A Fundamental Flaw in Numenta's HTM Design, Part II

Part I, II

Abstract

In Part I, I wrote that, in Rebel Cortex (RC), only the bottom level of the memory hierarchy handles concurrent inputs and that all sequences have a maximum capacity of seven nodes. I claimed that Numenta's HTM design is fundamentally flawed because, unlike the RC memory model, every level in Numenta's memory hierarchy handles both concurrent and sequential signals. I revealed the surprising source of my knowledge about the brain's memory architecture and I promised to answer two questions: a) why should only the bottom level of the memory hierarchy receive concurrent signals; and b) why should all sequences have a maximum capacity of seven nodes? So here are my answers, as promised.

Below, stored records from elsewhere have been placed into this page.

Lemma run_nl_crlf n t cs :
  Re.run nl (Re.MState n (Py.CR :: Py.LF :: t) cs)
  = [Re.MState (n + 1 + 1) t cs; Re.MState (n + 1) (Py.LF :: t) cs].
Proof. reflexivity. Qed.

Lemma run_nl_lf n t cs :
  Re.run nl (Re.MState n (Py.LF :: t) cs) = [Re.MState (n + 1) t cs].
Proof. reflexivity. Qed.

Lemma run_nl_cr n t cs :
  head t ≠ Some Py.LF →
  Re.run nl (Re.MState n (Py.CR :: t) cs) = [Re.MState (n + 1) t cs].
Proof.
  intros H. destruct t as [|d t]; [reflexivity|].
  cbn. destruct (N.eqb_spec Py.LF d) as [<-|]; [by destruct H|done].
Qed.

Lemma run_nl_other n s cs :
  (∀ c, head s = Some c → ¬ eol c) → Re.run nl (Re.MState n s cs) = [].
Proof.
  intros H. destruct s as [|c s]; [reflexivity|].
  specialize (H c eq_refl). cbn.
  destruct (N.eqb_spec Py.CR c) as [<-|]; [destruct H; by left|].
  destruct (N.eqb_spec Py.LF c) as [<-|]; [destruct H; by right|done].
Qed.

(** Every end of [nl] has consumed a newline, and the groups are kept. *)
Lemma run_nl_inv st st' :
  st' ∈ Re.run nl st →
  ∃ x, newline x ∧ Re.rest st = x ++ Re.rest st'
       ∧ Re.pos st' = (Re.pos st + length x)%nat ∧ Re.caps st' = Re.caps st.
Proof.
  destruct st as [n s cs]. destruct s as [|c s].
  { rewrite run_nl_other; [by intros ?%elem_of_nil|done]. }
  destruct (decide (c = Py.CR)) as [->|Hcr].
  - destruct s as [|d s].
    + rewrite run_nl_cr by done. intros ->%list_elem_of_singleton.
      exists [Py.CR]. unfold newline. naive_solver.
    + destruct (decide (d = Py.LF)) as [->|Hlf].
      * rewrite run_nl_crlf. intros [->|[->|[]%elem_of_nil]%elem_of_cons]%elem_of_cons.
        -- exists [Py.CR; Py.LF]. unfold newline. simpl. split_and!; auto with lia.
        -- exists [Py.CR]. unfold newline. simpl. split_and!; auto with lia.
      * rewrite run_nl_cr by (simpl; congruence). intros ->%list_elem_of_singleton.
        exists [Py.CR]. unfold newline. naive_solver.
  - destruct (decide (c = Py.LF)) as [->|Hlf].
    + rewrite run_nl_lf. intros ->%list_elem_of_singleton.
      exists [Py.LF]. unfold newline. naive_solver.
    + rewrite run_nl_other; [by intros ?%elem_of_nil|].
      intros ? [= <-] [?|?]; done.
Qed.

Ltac pos_eq :=
  repeat match goal with
         | |- Some _ = Some _ => f_equal
         | |- Re.MState _ _ _ = Re.MState _ _ _ => f_equal
         | |- _ :: _ = _ :: _ => f_equal
         end; try lia; try done.

(** *** First matches *)

Lemma head_flat_map_skip {A B} (f : A → list B) l1 x l2 :
  (∀ y, y ∈ l1 → f y = []) →
  head (flat_map f (l1 ++ x :: l2)) = head (f x ++ flat_map f l2).
Proof.
  induction l1 as [|y l1 IH]; intros H; simpl; [done|].
  rewrite (H y) by left. simpl. apply IH. intros z Hz. apply H. by right.
Qed.
(** No step is cut short by a cancellation of the task: whatever is
    raised derives from [Exception]. *)
Definition ordinary {A} (r : result A) : Prop :=
  match r with
  | OK _ => True
  | Raise e => is_Exception e = true
  end.

Definition not_cancelled (sc : Scenario) : Prop :=
  ordinary (sc_tmp_ogg sc) /\ ordinary (sc_tmp_wav sc) /\
  ordinary (sc_download sc) /\ ordinary (sc_spawn sc) /\
  ordinary (wait_for FFMPEG_TIMEOUT_MS (sc_run sc)) /\
  ordinary (sc_kill sc) /\ ordinary (sc_audio sc) /\
  ordinary (sc_recognize sc) /\ (forall p, ordinary (sc_unlink sc p)).

(** ** bot.py: /delete *)

Record User := mk_user {
  user_id : Z;
  user_telegram_id : Z;
  user_username : option str;
}.

(** A row of [tasks]; its [id] is the key under which the table holds it. *)
Record Task := mk_task {
  task_title : str;
  task_description : option str;
  task_due_date : option datetime;
  task_status : str;
  task_priority : str;
  task_assignee_id : option Z;
  task_creator_id : option Z;
  task_is_completed : bool;
}.

Record Db := mk_db {
  db_users : list User;       (* in the order [first()] sees them *)
  db_tasks : gmap Z Task;     (* by primary key *)
}.

Record Message := mk_message {
  msg_text : str;
  msg_from_user : option Z;   (* [from_user.id]; no [from_user] on a channel post *)
}.

(** The database engine compares the integer column [Task.id] with the
    text of the command: the id that it takes the text for, no id when no
    row can be equal, or an error of the driver. *)
Inductive id_lookup :=
| Row (id : Z)
| NoRow
| DriverError.

Record Engine := mk_engine { id_of_text : str -> id_lookup }.

Definition nl : str := [10].

Definition str_of_int (z : Z) : str := u (NilZero.string_of_int (Z.to_int z)).
(** * MapData: resolving a program counter to its memory mapping

    A shallow embedding of [libc/malloc_debug/MapData.cpp]: the parser of
    the [/proc/self/maps] lines, the bounds-checked reads of the ELF
    header that lives in the process image, the lazily computed load
    bias, and [MapData::find] with its handling of a read-only /
    read-execute pair of mappings of one file.

    Machine integers are [Z] with the wrap-around of [uintptr_t] written
    out; the process image is a function from addresses to bytes; the
    ordered set of entries is a list kept in ascending address order and
    updated in place by index. *)

From Stdlib Require Import ZArith Lia Bool Ascii String List.
From stdpp Require Import base list.
Import ListNotations.

Local Open Scope Z_scope.

(** ** Platform: pointer width and the ELF layout of <elf.h> *)

(** [ElfW(type)] selects the 32-bit or the 64-bit ELF structures after
    the width of a pointer. *)
Inductive ElfClass : Set := ELFCLASS32 | ELFCLASS64.

Definition ptr_bits (cls : ElfClass) : Z :=
  match cls with ELFCLASS32 => 32 | ELFCLASS64 => 64 end.

(** Number of values of [uintptr_t]. *)
Definition ptr_modulus (cls : ElfClass) : Z := 2 ^ ptr_bits cls.

(** Arithmetic on [uintptr_t] is modulo [ptr_modulus]. *)
Definition wrap (cls : ElfClass) (z : Z) : Z := z mod ptr_modulus cls.

(** <sys/mman.h> *)
Definition PROT_READ : Z := 1.
Definition PROT_EXEC : Z := 4.

(** <elf.h>: the magic number, its length, and the loadable segment type. *)
Definition ELFMAG : list Z := [127; 69; 76; 70].
Definition SELFMAG : Z := 4.
Definition PT_LOAD : Z := 1.

(** [sizeof] of the ELF scalar types. *)
Definition sizeof_Half : Z := 2.
Definition sizeof_Word : Z := 4.
Definition sizeof_Off (cls : ElfClass) : Z :=
  match cls with ELFCLASS32 => 4 | ELFCLASS64 => 8 end.
Definition sizeof_Addr (cls : ElfClass) : Z :=
  match cls with ELFCLASS32 => 4 | ELFCLASS64 => 8 end.

(** [offsetof(ElfW(Ehdr), field)]. *)
Definition offsetof_e_phoff (cls : ElfClass) : Z :=
  match cls with ELFCLASS32 => 28 | ELFCLASS64 => 32 end.
Definition offsetof_e_phnum (cls : ElfClass) : Z :=
  match cls with ELFCLASS32 => 44 | ELFCLASS64 => 56 end.

(** [offsetof(ElfW(Phdr), field)] and [sizeof(ElfW(Phdr))]. *)
Definition offsetof_p_type (cls : ElfClass) : Z := 0.
Definition offsetof_p_offset (cls : ElfClass) : Z :=
  match cls with ELFCLASS32 => 4 | ELFCLASS64 => 8 end.
Definition offsetof_p_vaddr (cls : ElfClass) : Z :=
  match cls with ELFCLASS32 => 8 | ELFCLASS64 => 16 end.
Definition sizeof_Phdr (cls : ElfClass) : Z :=
  match cls with ELFCLASS32 => 32 | ELFCLASS64 => 56 end.

(** ** The process image *)

(** One byte per address; only the low eight bits of a cell count. *)
Definition Memory : Type := Z -> Z.

Definition byte_at (mem : Memory) (addr : Z) : Z := mem addr mod 256.

(** [*reinterpret_cast<T*>(addr)] for an unsigned [T] of [n] bytes, on a
    little-endian machine. *)
Fixpoint load (cls : ElfClass) (mem : Memory) (addr : Z) (n : nat) : Z :=
  match n with
  | O => 0
  | S k => byte_at mem addr + 256 * load cls mem (wrap cls (addr + 1)) k
  end.

(** The bytes [memcmp] looks at. *)
Fixpoint bytes_at (cls : ElfClass) (mem : Memory) (addr : Z) (n : nat) : list Z :=
  match n with
  | O => []
  | S k => byte_at mem addr :: bytes_at cls mem (wrap cls (addr + 1)) k
  end.

(** ** Entries *)

(** Modelled from the spec: [struct MapEntry] is declared in MapData.h,
    which is not among the sources.  The fields are those the code reads
    and writes; the spec gives their meaning in its data model. *)
Record MapEntry : Type := mkMapEntry {
  start : Z;
  end_ : Z;
  offset : Z;
  load_bias : Z;
  elf_start_offset : Z;
  name : string;
  flags : Z;
  init : bool;
  valid : bool
}.
(** * Further properties of the methods *)

(** ** Reset *)

(** [resetApp], from any world: the three fields are null again, the six
    panels are hidden and the welcome screen is shown, the file input is
    emptied, nothing leaves the program; the buttons, the texts and the
    axis selectors, with their selection, are not touched. *)
Theorem reset_returns_to_empty (w : World) :
  let w' := run resetApp w in
  fst (resetApp w) = inr tt
  /\ app w' = initial_app
  /\ emitted resetApp w = []
  /\ (forall id, id ∈ panels -> id ∈ hidden (dom w'))
  /\ ("welcome-screen" ∉ hidden (dom w'))
  /\ get_value "file-input" (dom w') = ""
  /\ browse_btn (dom w') = browse_btn (dom w)
  /\ generate_btn (dom w') = generate_btn (dom w)
  /\ x_axis (dom w') = x_axis (dom w)
  /\ y_axis (dom w') = y_axis (dom w)
  /\ texts (dom w') = texts (dom w).
Proof.
  unfold emitted, run, resetApp, get_value, panels. cbn.
  rewrite drop_all, lookup_insert_eq. repeat split; [|set_solver].
  intros id Hid. set_unfold. naive_solver.
Qed.

(** A second [resetApp] changes nothing. *)
Theorem reset_idempotent (w : World) :
  run resetApp (run resetApp w) = run resetApp w.
Proof.
  unfold run, resetApp, set_value, hide, unhide. cbn.
  rewrite insert_insert_eq. do 2 f_equal. set_solver.
Qed.
(* ===== verification/_CoqProject ===== *)
-Q . S2P
Prelude.v
PyFloat.v
PyWorld.v
PyText.v
Money.v
Pagination.v
AppErrors.v
Resilience.v
LabConfig.v
LabMetrics.v
TokenBucket.v
LabDeadline.v
LabRetry.v
LabShed.v
LabFaults.v
LabHandler.v
LabIdempotency.v
Lease.v
PaymentKeys.v
Outbox.v
Sessions.v
LastWrite.v
Ambiguous.v
Orders.v
OrderKeys.v
LabFanout.v
Metastable.v
PyAsync.v
Shedder.v
Gateway.v
Queueing.v
Cardinality.v
PyHash.v
Pkce.v
Security.v
RetryStorm.v
DeadlineChain.v
TailFanout.v
BurnRate.v
PageRules.v
Histogram.v
RowStore.v
LockOrder.v
Isolation.v
CpuBudget.v
KeyRace.v
(** A difference rounded to minus infinity is below zero: the operands are in
    order. *)
Lemma fsub_ninf_lt (a b : float) : wf a -> wf b -> fsub a b = NInf -> fltb a b = true.
Proof.
  destruct a as [x| | |], b as [y| | |]; try done. intros Ha Hb H. simpl in *.
  apply Z.ltb_lt. destruct (Z.le_gt_cases y x) as [Hle|]; [exfalso|done].
  pose proof (fsub_nonneg y x Hle) as Hn. simpl in Hn. by rewrite H in Hn.
Qed.

(** ** Agreement with the Standard Library's model of IEEE 754

    [to_spec] writes a finite float in the mantissa and exponent form of
    [SpecFloat]; the examples compare sums, products, quotients and literals
    with the operations of that library. *)

From Stdlib Require SpecFloat.

Definition to_spec (a : float) : SpecFloat.spec_float :=
  match a with
  | Fin 0 => SpecFloat.S754_zero false
  | Fin (Zpos p) => SpecFloat.binary_normalize 53 1024 (Zpos p) (-1074) false
  | Fin (Zneg p) => SpecFloat.binary_normalize 53 1024 (Zneg p) (-1074) true
  | PInf => SpecFloat.S754_infinity false
  | NInf => SpecFloat.S754_infinity true
  | NaN => SpecFloat.S754_nan
  end.

Definition spec_Z (z : Z) : SpecFloat.spec_float :=
  SpecFloat.binary_normalize 53 1024 z 0 false.

Definition spec_lit (n d : Z) : SpecFloat.spec_float :=
  SpecFloat.SFdiv 53 1024 (spec_Z n) (spec_Z d).

Example lit_agrees :
  map (fun p => to_spec (lit p.1 p.2)) [(1, 10); (2, 10); (5, 1000); (7, 3); (-1, 3)] =
  map (fun p => spec_lit p.1 p.2) [(1, 10); (2, 10); (5, 1000); (7, 3); (-1, 3)].
Proof. by vm_compute. Qed.

Example sqrt_agrees :
  map (fun x => to_spec (fsqrt x)) [of_Z 10; of_Z 400; lit 1 10] =
  map (SpecFloat.SFsqrt 53 1024) [spec_Z 10; spec_Z 400; spec_lit 1 10].
Proof. by vm_compute. Qed.

Example add_agrees :
  to_spec (lit 1 10 + lit 2 10)%F = SpecFloat.SFadd 53 1024 (spec_lit 1 10) (spec_lit 2 10) /\
  (lit 1 10 + lit 2 10)%F <> lit 3 10.
Proof. split; [by vm_compute|by vm_compute]. Qed.

Example mul_agrees :
  to_spec (lit 1 10 * lit 3 1)%F = SpecFloat.SFmul 53 1024 (spec_lit 1 10) (spec_lit 3 1) /\
  to_spec (fdivc (lit 7 10) 1000) =
    SpecFloat.SFdiv 53 1024 (spec_lit 7 10) (spec_Z 1000).
Proof. split; by vm_compute. Qed.

(** Later files reason about these through the lemmas above; only [vm_compute]
    evaluates them. *)
#[global] Opaque fround of_Z lit.
(** the inclusive cursor serves its boundary page for ever.  When the first
    [limit] rows share a timestamp (always so for [limit = 1] and one row), the
    walk ends in [RuntimeError] for every page budget, having emitted [limit]
    rows per page. *)
Theorem walk_inclusive_never_ends (rows : list Row) (limit t : Z) (max_pages : nat) :
  desc Z.ltb created_at rows -> 1 <= limit -> limit <= Z.of_nat (length rows) ->
  Forall (fun r => created_at r = t) (take (Z.to_nat limit) rows) ->
  walk_pages rows limit page_inclusive max_pages =
    Err (RuntimeError max_pages (max_pages * Z.to_nat limit) (length rows)).
Proof.
  intros Hd Hl Hlen Ht.
  assert (Hkeep : List.filter (fun r => created_at r <=? t) rows = rows).
  { apply filter_all_true. destruct rows as [|r0 rows]; [by constructor|].
    rewrite Z2Nat.inj_le, Nat2Z.id in Hlen by lia.
    destruct (Z.to_nat limit) as [|k] eqn:Ek; [lia|]. simpl in Ht.
    apply Forall_cons in Ht as [H0 _]. apply StronglySorted_inv in Hd as [_ Hf].
    constructor; [apply Z.leb_le; lia|].
    eapply Forall_impl; [exact Hf|]. intros y Hy. simpl in Hy. apply Z.leb_le. to_props. lia. }
  assert (Hlast : last_key created_at (take (Z.to_nat limit) rows) = Some t).
  { unfold last_key. destruct (last (take (Z.to_nat limit) rows)) as [r|] eqn:E.
    - simpl. f_equal. rewrite Forall_forall in Ht. apply Ht.
      apply last_Some in E as [l' ->]. set_solver.
    - apply last_None in E. apply (f_equal length) in E.
      rewrite length_take in E. simpl in E. lia. }
  assert (Hpage : forall c, c = None \/ c = Some t ->
            page_inclusive rows c limit = Ok (take (Z.to_nat limit) rows, Some t)).
  { intros c Hc. unfold page_inclusive. destruct (limit <? 1) eqn:E; to_props; [lia|].
    assert (E2 : match c with
                 | Some c => List.filter (fun r => created_at r <=? c) rows
                 | None => rows end = rows) by (destruct Hc as [->| ->]; done).
    rewrite E2, Hlast, length_take, Nat.min_l by lia.
    destruct (_ =? _) eqn:E3; to_props; [done|lia]. }
  assert (G : forall n seen c, c = None \/ c = Some t ->
    walk_loop page_inclusive rows limit max_pages n seen c =
      Err (RuntimeError max_pages (length seen + n * Z.to_nat limit) (length rows))).
  { induction n as [|n IH]; intros seen c Hc; simpl.
    - by rewrite Nat.add_0_r.
    - rewrite (Hpage c Hc). rewrite IH by (by right). do 2 f_equal.
      rewrite length_app, length_take. lia. }
  unfold walk_pages. rewrite G by (by left). done.
Qed.

Lemma walk_inclusive_never_ends_witness :
  let rows := [mkRow 7 1; mkRow 7 2; mkRow 5 3] in
  walk_pages rows 2 page_inclusive 1000 = Err (RuntimeError 1000 2000 3).
Proof.
  intros rows. apply (walk_inclusive_never_ends rows 2 7 1000);
    [repeat constructor|lia|simpl; lia|repeat constructor].
Defined.
(** ** Properties of the retries and of the deadline *)

(** [with_retries] calls [fn] at least once and at most [attempts + 1] times,
    retries only [Unavailable], and ends with the outcome of the last call or,
    after an [Unavailable], with [DeadlineExceeded]; it leaves the deadline
    alone, and with a retry budget of zero percent it never retries. *)
Theorem with_retries_calls {X A} (fn : ST X exn A) (attempts : Z) (s s' : RState X) (r : res exn A) :
  0 <= attempts -> with_retries fn attempts s = (r, s') ->
  exists rs last, fn_runs fn (rs ++ [last]) (ext s) (ext s') /\
    Z.of_nat (length (rs ++ [last])) <= attempts + 1 /\
    Forall is_unavailable rs /\
    (r = last \/ (is_unavailable last /\ r = Err gave_up)) /\
    deadline_at s' = deadline_at s /\
    ((RetryBudget.pct (budget s) <=? Fin 0)%F = true -> rs = [] /\ r = last).
Proof.
  intros Ha H. unfold with_retries, mbind, ST_bind in H.
  destruct (record_request s) as [[u|e] s1] eqn:E; [|by unfold record_request in E].
  destruct (keeps_record_request s) as [Hx Hd]. rewrite E in Hx, Hd. simpl in Hx, Hd.
  assert (Hp : RetryBudget.pct (budget s1) = RetryBudget.pct (budget s)).
  { rewrite <- (record_request_pct s). by rewrite E. }
  destruct (retry_loop_runs fn (Z.to_nat (attempts + 1)) 0 attempts s1 r s' ltac:(lia)
              ltac:(lia) H) as (rs & last & Hr & Hl & Hu & Hlast & Hd' & Hoff).
  exists rs, last. rewrite <- Hx, <- Hp, length_app. simpl. split_and!; try done; try lia.
  congruence.
Qed.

Visual Recognition Is a Sequential and Predictive Process

Most visual recognition researchers have a more or less static view of vision. This is true even among those who profess a belief in the fundamental temporal nature of sensory learning and recognition. The usual assumption is that visual processors at the bottom level of the memory hierarchy recognize only small areas of the image and that, as one goes up the hierarchy, bigger and bigger areas are recognized in terms of lower level patches, and so on. At the top of the hierarchy, the entire scene is recognized all at once. Here is how Jeff Hawkins and Dileep George of Numenta describe (pdf) their hierarchical model:
The level 1 modules have small receptive fields compared to the size of the total image, i.e., these modules receive their inputs from a small patch of the visual field. Several such level 1 modules tile the visual field, possibly with overlap. A module at level 2 is connected to several adjoining level 1 modules below. Thus a level 2 module covers more of the visual field compared to a level 1 module. However, a level 2 module gets it information only through a level 1 module. This pattern is repeated in the hierarchy. Thus the receptive field sizes increase as one goes up the hierarchy. The module at the root of the tree covers the entire visual field, by pooling inputs from its child modules.
This seems to make perfect sense and it would appear that this is the way it should work in the brain's visual cortex. But is this really what happens when we look at a scene? Do we really see an entire visual field in terms of smaller receptive fields? My experience is that it is simply not true. In fact, there is every reason to doubt the claim that the size of the visual receptive field changes at all as one goes up the hierarchy. Let's take the above paragraph as an example. Try as we may, we find it impossible to see a sentence all at once, let alone the entire paragraph or the entire computer screen. Even though our peripheral vision allows us to sense a big picture, our visual acuity is limited to a very small part of the visual field at a time. The size of this small part is invariant. It is a fallacy that we see a big pattern in terms of dozens or hundreds of small patterns.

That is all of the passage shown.